Description of the task ->
Transcribe the data underneath exactly, keeping every word in place.
Extracted data START
(* ===== verification/_CoqProject ===== *)
-Q . S2P
Prelude.v
PyFloat.v
PyDict.v
Json.v
PyText.v
Redis.v
Constants.v
Regime.v
Risk.v
MarketData.v
PyDate.v
NumPy.v
Web.v
Compliance.v
Signals.v
Execution.v
Reconciliation.v
Session.v
Monitor.v
Orchestrator.v
Memory.v
Ingestion.v
Auth.v
Feeds.v
IngestionAgent.v
Backtesting.v
Alerts.v
RegimeClassifier.v
SignalPublisher.v
Universe.v
NewsFeeds.v
Sentiment.v
Patterns.v
Indicators.v
PyParse.v
Instruments.v
Config.v
Api.v
Storage.v
Reporting.v
ReportDocs.v
LongTerm.v
Background.v
LiveBrokers.v
Telemetry.v
BacktestReports.v
ModelStore.v
VerifyDoubles.v
ComplianceVerify.v
ExecutionVerify.v
ReconciliationVerify.v
MonitorVerify.v
OrchestratorVerify.v
RiskVerify.v
IngestionVerify.v
AuthVerify.v
ApiApp.v
ApiVerify.v
AlertsVerify.v
SignalsVerify.v
ReportingVerify.v
MarketCommands.v
DataCommands.v
Dashboard.v
Apps.v
SessionCommand.v
CommandOutput.v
Extracted data END
Solution ->
(* ===== verification/_CoqProject ===== *)
-Q . S2P
Prelude.v
PyFloat.v
PyDict.v
Json.v
PyText.v
Redis.v
Constants.v
Regime.v
Risk.v
MarketData.v
PyDate.v
NumPy.v
Web.v
Compliance.v
Signals.v
Execution.v
Reconciliation.v
Session.v
Monitor.v
Orchestrator.v
Memory.v
Ingestion.v
Auth.v
Feeds.v
IngestionAgent.v
Backtesting.v
Alerts.v
RegimeClassifier.v
SignalPublisher.v
Universe.v
NewsFeeds.v
Sentiment.v
Patterns.v
Indicators.v
PyParse.v
Instruments.v
Config.v
Api.v
Storage.v
Reporting.v
ReportDocs.v
LongTerm.v
Background.v
LiveBrokers.v
Telemetry.v
BacktestReports.v
ModelStore.v
VerifyDoubles.v
ComplianceVerify.v
ExecutionVerify.v
ReconciliationVerify.v
MonitorVerify.v
OrchestratorVerify.v
RiskVerify.v
IngestionVerify.v
AuthVerify.v
ApiApp.v
ApiVerify.v
AlertsVerify.v
SignalsVerify.v
ReportingVerify.v
MarketCommands.v
DataCommands.v
Dashboard.v
Apps.v
SessionCommand.v
CommandOutput.v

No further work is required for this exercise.